Chateau d’Yquem: a Perfect Score, a Pretty Price!
by Debra Meiburg MW
Oh my! This was the collective gasp around the wine industry when Chateau d’Yquem 2001 hit the market in 2005! Having received a whopping 100-point rating by both Wine Spectator and Robert Parker, the two most influential point-giver-outers in the world, the mad scramble for the newly released bottles was messier than a World Cup scrum.
Why all the fuss? Parker, arguably the world’s most influential wine critic, had ascribed the coveted 100-point score to this regal wine only twice before—to the inaccessible 1811 and 1847 vintages.
That said, in the sweet wine region of Sauternes, Chateau d’Yquem has held the throne for centuries, wooing a loyal constituency even in the worst of vintages. Highly prized by collectors, it is consistently the highest priced, most sought after sweet wine in the world.
Shackled with a tangle of consonants and vowels, Chateau d’Yquem is usually referred to simply as Yquem (pronounced ee-kem) with the letter “d” articulated only when the word chateau is parked in front of it.
We owe this nectar of the gods to an action by a fungus called botrytis cinerea. Because botrytis cinerea is asexual, it doesn’t bother dating around, but reproduces immediately by forming spores that surreptitiously hitchhike from grape to grape. This sexually-liberated fungus is the spore-forming version of – I am not making this up– botryotinia fuckelianano.
Botryis cinerea, more poetically known as “noble rot” has a shameless sweet tooth. Thriving on sweet juicy pulp, the fungus systematically punctures grape skins with needle-like fibres in order to feed on the rich juice. Over a period of time, these microscopic holes allow the watery liquid in the grape to evaporate quietly, resulting in a grape with intensely concentrated sweetness. As the infection progresses, the grapes turn brown, wrinkled and furry, similar to what one finds in the fridge after returning from holiday.

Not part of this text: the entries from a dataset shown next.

Lemma vb_ids_add v s p id q i :
  valid_side s = true → i ∈ vb_ids (vb_add s p id q v) ↔ i = id ∨ i ∈ vb_ids v.
Proof.
  intros Hv. unfold vb_add. rewrite vb_ids_with, (vb_ids_sides v s) by done.
  rewrite v_ids_add, elem_of_cons. tauto.
Qed.

Lemma v_ids_remove id V i : i ∈ v_ids (v_remove id V) ↔ i ∈ v_ids V ∧ i ≠ id.
Proof.
  unfold v_ids, v_remove. induction V as [| [p os] V IH]; simpl.
  { rewrite elem_of_nil. tauto. }
  rewrite bind_app, !elem_of_app, IH.
  assert (i ∈ v_level p (q_remove id os) ≫= (λ l, l.2.*1) ↔ i ∈ os.*1 ∧ i ≠ id) as ->; [| tauto].
  transitivity (i ∈ (q_remove id os).*1).
  { unfold v_level. destruct (q_remove id os); simpl; [done |]. by rewrite app_nil_r. }
  unfold q_remove. rewrite !list_elem_of_fmap. setoid_rewrite list_elem_of_filter. naive_solver.
Qed.

Lemma vb_ids_remove id v i : i ∈ vb_ids (vb_remove id v) ↔ i ∈ vb_ids v ∧ i ≠ id.
Proof. unfold vb_ids, vb_remove; simpl. rewrite !elem_of_app, !v_ids_remove. tauto. Qed.

(** Which identities a submission reads and writes. *)
Record submission_ids v (id : Z) (r : MatchResult) v' : Prop := {
  si_nodup : NoDup (maker_id <$> fills r);
  si_makers : ∀ m, m ∈ maker_id <$> fills r → m ∈ vb_ids v;
  si_new : ∀ i, i ∈ vb_ids v' → i ∈ vb_ids v ∨ (rested r = true ∧ i = id);
  si_old : ∀ i, i ∈ vb_ids v → i ∈ vb_ids v' ∨ i ∈ maker_id <$> fills r;
  si_rested : rested r = true → id ∈ vb_ids v';
}.

Section Matching.
Context (MaxFills : Z).

Lemma nodup_take {A : Type} (l : list A) n : NoDup l → NoDup (take n l).
Proof. rewrite <- (take_drop n l) at 1. by intros (? & _)%nodup_app. Qed.

(** The matching behind an accepted submission. *)
Lemma submission_cases v id s price q r v' :
  submission MaxFills v id s price q r v' →
  (v' = v ∧ r = {| fills := []; remaining_qty := q; rested := false |} ∧ (q = 0 ∨ id ∈ vb_ids v)) ∨
  (∃ V, v_match (Z.to_nat MaxFills) (v_side v (opposite s)) id s price q = (fills r, V, remaining_qty r) ∧
     v' = (if rested r then vb_add s price id (remaining_qty r) (v_with v (opposite s) V)
           else v_with v (opposite s) V)).
Proof.
  unfold submission, outcome, vb_match. destruct (_ || _) eqn:Hrej.
  - intros [-> ->]. left. split; [done |]. split; [done |].
    apply orb_true_iff in Hrej as [?%bool_decide_eq_true | ?%bool_decide_eq_true]; auto.
  - destruct (v_match _ _ id s price q) as [[fs V] rem]. intros (<- & <- & Hv' & _). right. by exists V.
Qed.

Lemma submission_touches v id s price q r v' :
  vb_wf v → valid_side s = true → is_u32 q → submission MaxFills v id s price q r v' →
  submission_ids v id r v' ∧ (length (fills r) <= Z.to_nat MaxFills)%nat.
Proof.
  intros Hwf Hv Hq Hsub.
  destruct (submission_cases v id s price q r v' Hsub) as [(-> & -> & Hrej) | (V & E & Hv')].
  { split; [split; simpl; try done; auto; [constructor | by intros ? ?%elem_of_nil] | simpl; lia]. }
  pose proof (v_match_spec id s price (Z.to_nat MaxFills) (v_side v (opposite s)) q
    ltac:(mlia) (wf_queues v _ Hwf (valid_opposite s))) as Hm. rewrite E in Hm.
  pose proof (λ i, v_match_kept _ _ _ _ _ _ _ _ _ i E) as Hkept.
  pose proof (vb_nodup _ Hwf) as Hnd.
  assert (NoDup (v_ids (v_side v (opposite s)))) as Hnds.
  { unfold vb_ids in Hnd. apply nodup_app in Hnd as (? & _ & ?).
    apply valid_side_cases in Hv as [-> | ->]; done. }
  assert (∀ i, i ∈ vb_ids (v_with v (opposite s) V) ↔ i ∈ v_ids V ∨ i ∈ v_ids (v_side v s)) as HV.
  { intros i. rewrite vb_ids_with by apply valid_opposite.
    by replace (opposite (opposite s)) with s by (by apply valid_side_cases in Hv as [-> | ->]). }
  pose proof (λ i, vb_ids_sides v s i Hv) as Hsides.
  split; [| apply Hm]. split.
  - rewrite (vm_fifo _ _ _ _ _ _ _ _ _ Hm). by apply nodup_take.
  - intros m Hmk. rewrite (vm_fifo _ _ _ _ _ _ _ _ _ Hm) in Hmk.
    apply elem_of_take in Hmk as (? & Hmk & _). apply list_elem_of_lookup_2 in Hmk. rewrite Hsides. auto.
  - intros i. rewrite Hv'. destruct (rested r).
    + rewrite vb_ids_add, HV, Hsides by done. intros [-> | [Hi | Hi]]; auto.
      left. right. by apply (vm_ids _ _ _ _ _ _ _ _ _ Hm).
    + rewrite HV, Hsides. intros [Hi | Hi]; auto. left. right. by apply (vm_ids _ _ _ _ _ _ _ _ _ Hm).
  - intros i. rewrite Hsides, Hv'. intros [Hi | Hi].
    + left. destruct (rested r); [rewrite vb_ids_add by done |]; rewrite HV; auto.
    + destruct (Hkept i Hi) as [? | ?]; [by right | left].
      destruct (rested r); [rewrite vb_ids_add by done |]; rewrite HV; auto.
  - intros Hr. rewrite Hv', Hr, vb_ids_add by done. by left.
Qed.
End Matching.

(** * Identities of sessions and clients *)

Definition client_key (session cid : Z) : Z := session * 2 ^ 48 + cid.
Definition valid_client (session cid : Z) : Prop := is_u16 session ∧ 0 <= cid <= EC.kMaxClientOrderId.

Lemma make_composite_key_eq ndebug session cid :
  valid_client session cid → EC.make_composite_key ndebug session cid = Some (client_key session cid).
Proof.
  intros [Hs Hc]. unfold EC.make_composite_key, EC.debug_assert, EC.kMaxClientOrderId in *.
  rewrite bool_decide_true by lia. simpl.
  assert (∀ o : option unit, o = Some tt → (_ ← o; Some (Z.lor (u64 (Z.shiftl session 48)) (Z.land cid 281474976710655)))
    = Some (client_key session cid)) as H; [| by apply H; destruct ndebug].
  intros o ->. simpl. f_equal. unfold client_key.
  change 281474976710655 with (2 ^ 48 - 1). rewrite land_mask, Z.mod_small by lia.
  rewrite Z.shiftl_mul_pow2, u64_id by mlia. apply lor_disjoint; lia.
Qed.

Lemma extract_session_id_key session cid :
  valid_client session cid → EC.extract_session_id (client_key session cid) = session.
Proof.
  intros [Hs Hc]. unfold EC.extract_session_id, client_key, EC.kMaxClientOrderId in *.
  change 0xFFFF with (2 ^ 16 - 1). rewrite Z.shiftr_div_pow2, land_mask by lia.
  rewrite Z.add_comm, Z.div_add, Z.div_small, Z.add_0_l by lia.
  unfold u16. rewrite !Z.mod_small by mlia. done.
Qed.

Lemma client_key_inj s c s' c' :
  valid_client s c → valid_client s' c' → client_key s c = client_key s' c' → s = s' ∧ c = c'.
Proof. unfold valid_client, client_key, EC.kMaxClientOrderId. mlia. Qed.

(** * The identity tables

    [F] maps a client's key to the exchange order, [R] the exchange order
    back to its client: the two are inverse to each other. *)

Abbreviation fmap_t := (gmap Z EC.IdEntry).
Abbreviation rmap_t := (gmap Z EC.ReverseIdEntry).

Definition entry_key (r : EC.ReverseIdEntry) : Z :=
  client_key (EC.re_session_id r) (EC.re_client_order_id r).

Record paired (F : fmap_t) (R : rmap_t) : Prop := {
  pa_fwd k e : F !! k = Some e → ∃ r, R !! EC.ie_exchange_id e = Some r ∧ k = entry_key r ∧
    EC.re_symbol_id r = EC.ie_symbol_id e;
  pa_rev x r : R !! x = Some r → valid_client (EC.re_session_id r) (EC.re_client_order_id r) ∧
    ∃ e, F !! entry_key r = Some e ∧ EC.ie_exchange_id e = x;
}.

Lemma paired_empty : paired ∅ ∅.
Proof. split; intros ? ? H; by rewrite lookup_empty in H. Qed.

Lemma paired_delete F R x r :
  paired F R → R !! x = Some r → paired (delete (entry_key r) F) (delete x R).
Proof.
  intros [Hf Hr] Hx. split.
  - intros k e [Hne Hk]%lookup_delete_Some. destruct (Hf k e Hk) as (r' & Hr' & -> & Hs).
    exists r'. split; [| done]. apply lookup_delete_Some. split; [| done].
    intros Heq. rewrite <- Heq in Hr'. congruence.
  - intros x' r' [Hne Hx']%lookup_delete_Some. destruct (Hr x' r' Hx') as (Hv & e & He & Hxe).
    split; [done |]. exists e. split; [| done]. apply lookup_delete_Some. split; [| done].
    intros Heq. destruct (Hr x r Hx) as (_ & e' & He' & Hxe'). congruence.
Qed.

Lemma paired_insert F R x session cid sym ts s :
  paired F R → valid_client session cid → F !! client_key session cid = None → R !! x = None →
  paired (<[client_key session cid := {| EC.ie_exchange_id := x; EC.ie_side := s; EC.ie_symbol_id := sym |}]> F)
         (<[x := {| EC.re_session_id := session; EC.re_client_order_id := cid; EC.re_symbol_id := sym;
                    EC.re_send_ts := ts |}]> R).
Proof.
  intros [Hf Hr] Hv HF HR. split.
  - intros k e [[<- <-] | [Hne Hk]]%lookup_insert_Some.
    + eexists. simpl. split; [apply lookup_insert_eq | done].
    + destruct (Hf k e Hk) as (r' & Hr' & -> & Hs). exists r'. split; [| done].
      rewrite lookup_insert_ne; [done |]. intros Heq. rewrite <- Heq in Hr'. congruence.
  - intros x' r' [[<- <-] | [Hne Hx']]%lookup_insert_Some.
    + split; [done |]. eexists. unfold entry_key. simpl. split; [apply lookup_insert_eq | done].
    + destruct (Hr x' r' Hx') as (Hv' & e & He & Hxe). split; [done |]. exists e. split; [| done].
      rewrite lookup_insert_ne; [done |]. intros Heq. rewrite <- Heq in He. congruence.
Qed.

(** The two tables agree about one exchange order. *)
Definition linked_at (F : fmap_t) (R : rmap_t) (x : Z) : Prop :=
  match R !! x with
  | Some r => valid_client (EC.re_session_id r) (EC.re_client_order_id r) ∧
      (∃ e, F !! entry_key r = Some e ∧ EC.ie_exchange_id e = x) ∧
      ∀ k e, F !! k = Some e → EC.ie_exchange_id e = x → k = entry_key r
  | None => ∀ k e, F !! k = Some e → EC.ie_exchange_id e ≠ x
  end.

Lemma paired_linked F R x : paired F R → linked_at F R x.
Proof.
  intros [Hf Hr]. unfold linked_at. destruct (R !! x) as [r |] eqn:Hx.
  - destruct (Hr x r Hx) as (Hv & e & He & Hxe). split; [done |]. split; [by exists e |].
    intros k e' Hk <-. destruct (Hf k e' Hk) as (r' & Hr' & -> & _). congruence.
  - intros k e Hk <-. destruct (Hf k e Hk) as (r' & Hr' & _). congruence.
Qed.

Lemma linked_delete F R x r y :
  linked_at F R x → R !! x = Some r → linked_at F R y → x ≠ y →
  linked_at (delete (entry_key r) F) (delete x R) y.
Proof.
  unfold linked_at. intros Hx Ex Hy Hne. rewrite Ex in Hx. destruct Hx as (_ & (e & He & Hxe) & _).
  rewrite lookup_delete_ne by done. destruct (R !! y) as [r' |].
  - destruct Hy as (Hv & (e' & He' & Hye') & Huniq). split; [done |]. split.
    + exists e'. split; [| done]. rewrite lookup_delete_ne; [done |]. intros Heq. congruence.
    + intros k e1 [_ Hk]%lookup_delete_Some. by apply Huniq.
  - intros k e1 [_ Hk]%lookup_delete_Some. by apply (Hy k).
Qed.

(** A new order links nothing else. *)
Lemma linked_insert F R F' R' key e xid r y :
  linked_at F R y → y ≠ xid → EC.ie_exchange_id e = xid →
  F' = F ∨ F !! key = None ∧ F' = <[key := e]> F →
  R' = R ∨ R !! xid = None ∧ R' = <[xid := r]> R →
  linked_at F' R' y.
Proof.
  unfold linked_at. intros Hy Hne He HF HR.
  assert (R' !! y = R !! y) as ->.
  { destruct HR as [-> | [_ ->]]; [done |]. by rewrite lookup_insert_ne. }
  assert (∀ k e', F' !! k = Some e' → EC.ie_exchange_id e' = y → F !! k = Some e') as Hin.
  { intros k e' Hk Hy'. destruct HF as [-> | [_ ->]]; [done |].
    apply lookup_insert_Some in Hk as [[_ <-] | [_ Hk]]; [congruence | done]. }
  destruct (R !! y) as [r' |].
  - destruct Hy as (Hv & (e' & He' & Hye') & Huniq). split; [done |]. split; [| naive_solver].
    exists e'. split; [| done]. destruct HF as [-> | [Hn ->]]; [done |].
    rewrite lookup_insert_ne; [done |]. intros Heq. rewrite <- Heq in He'. congruence.
  - naive_solver.
Qed.

(** Forgetting a set of exchange orders. *)
Definition forget_rev (dead : list Z) (R : rmap_t) : rmap_t := filter (λ xr, xr.1 ∉ dead) R.
Definition forget_fwd (dead : list Z) (F : fmap_t) : fmap_t :=
  filter (λ ke, EC.ie_exchange_id ke.2 ∉ dead) F.

Lemma forget_nil F R : forget_fwd [] F = F ∧ forget_rev [] R = R.
Proof. split; apply map_filter_id; intros; apply not_elem_of_nil. Qed.

Lemma forget_rev_cons x dead R : forget_rev (x :: dead) R = forget_rev dead (delete x R).
Proof.
  apply map_eq. intros i. apply option_eq. intros r. unfold forget_rev.
  rewrite !map_lookup_filter_Some, lookup_delete_Some, not_elem_of_cons. naive_solver.
Qed.

Lemma forget_fwd_cons F R x r dead :
  linked_at F R x → R !! x = Some r → forget_fwd (x :: dead) F = forget_fwd dead (delete (entry_key r) F).
Proof.
  unfold linked_at. intros HP Hx. rewrite Hx in HP. destruct HP as (_ & (e & He & Hxe) & Huniq).
  apply map_eq. intros i. apply option_eq. intros e'. unfold forget_fwd.
  rewrite !map_lookup_filter_Some, lookup_delete_Some, not_elem_of_cons. simpl.
  split.
  - intros (Hi & Hne & Hd). split; [| done]. split; [| done]. intros <-. congruence.
  - intros ((Hne & Hi) & Hd). split; [done |]. split; [| done]. intros Heq.
    destruct Hne. symmetry. by apply (Huniq i e').
Qed.

(** An order without a mapping: there is nothing to forget. *)
Lemma forget_fwd_absent F R x dead :
  linked_at F R x → R !! x = None → forget_fwd (x :: dead) F = forget_fwd dead F.
Proof.
  unfold linked_at. intros HP Hx. rewrite Hx in HP.
  apply map_eq. intros i. apply option_eq. intros e'. unfold forget_fwd.
  rewrite !map_lookup_filter_Some, not_elem_of_cons. simpl. naive_solver.
Qed.

Lemma paired_forget F R dead : paired F R → paired (forget_fwd dead F) (forget_rev dead R).
Proof.
  revert F R. induction dead as [| x dead IH]; intros F R HP.
  { destruct (forget_nil F R) as [-> ->]. done. }
  pose proof (paired_linked F R x HP) as Hx. destruct (R !! x) as [r |] eqn:Ex.
  - rewrite (forget_fwd_cons F R x r dead Hx Ex), forget_rev_cons. apply IH. by apply paired_delete.
  - rewrite (forget_fwd_absent F R x dead Hx Ex), forget_rev_cons, delete_id by done. by apply IH.
Qed.

Lemma linked_forget F R x y : linked_at F R x → linked_at F R y → x ≠ y →
  linked_at (forget_fwd [x] F) (forget_rev [x] R) y.
Proof.
  intros Hx Hy Hne. rewrite forget_rev_cons. destruct (forget_nil F (delete x R)) as [_ ->].
  destruct (R !! x) as [r |] eqn:Ex.
  - rewrite (forget_fwd_cons F R x r [] Hx Ex). destruct (forget_nil (delete (entry_key r) F) R) as [-> _].
    by apply linked_delete.
  - rewrite (forget_fwd_absent F R x [] Hx Ex), delete_id by done. by destruct (forget_nil F R) as [-> _].
Qed.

While many new world regions produce top quality sweet wines, there’s only one wine that has managed to come close to Sauternes style: DeBortoli’s Noble One. Julie Mortlock, winemaker of the famed Australian wine, points out that noble rot does not progress evenly through the vineyard and “it is common to have bunches with some grapes brown and shriveled while others are green.” As anyone acquainted with Yquem’s marketing materials knows, the chateau painstakingly harvest its grapes in multiple rounds, or tris, to ensure all grapes are equally endowed with botrtyic influence. Julie argues that mixing in a few uninfected, green grapes helps provide refreshing acidic balance to her wines, as well as preventing the pressing process from getting gummed up. Squeezing juice out of a clump of gooey, rotting raisins isn’t easy, nor does it yield much juice, which explains the stratospheric prices of Chateau d’Yquem. But pay we do, for no price is too high to sip liquid gold.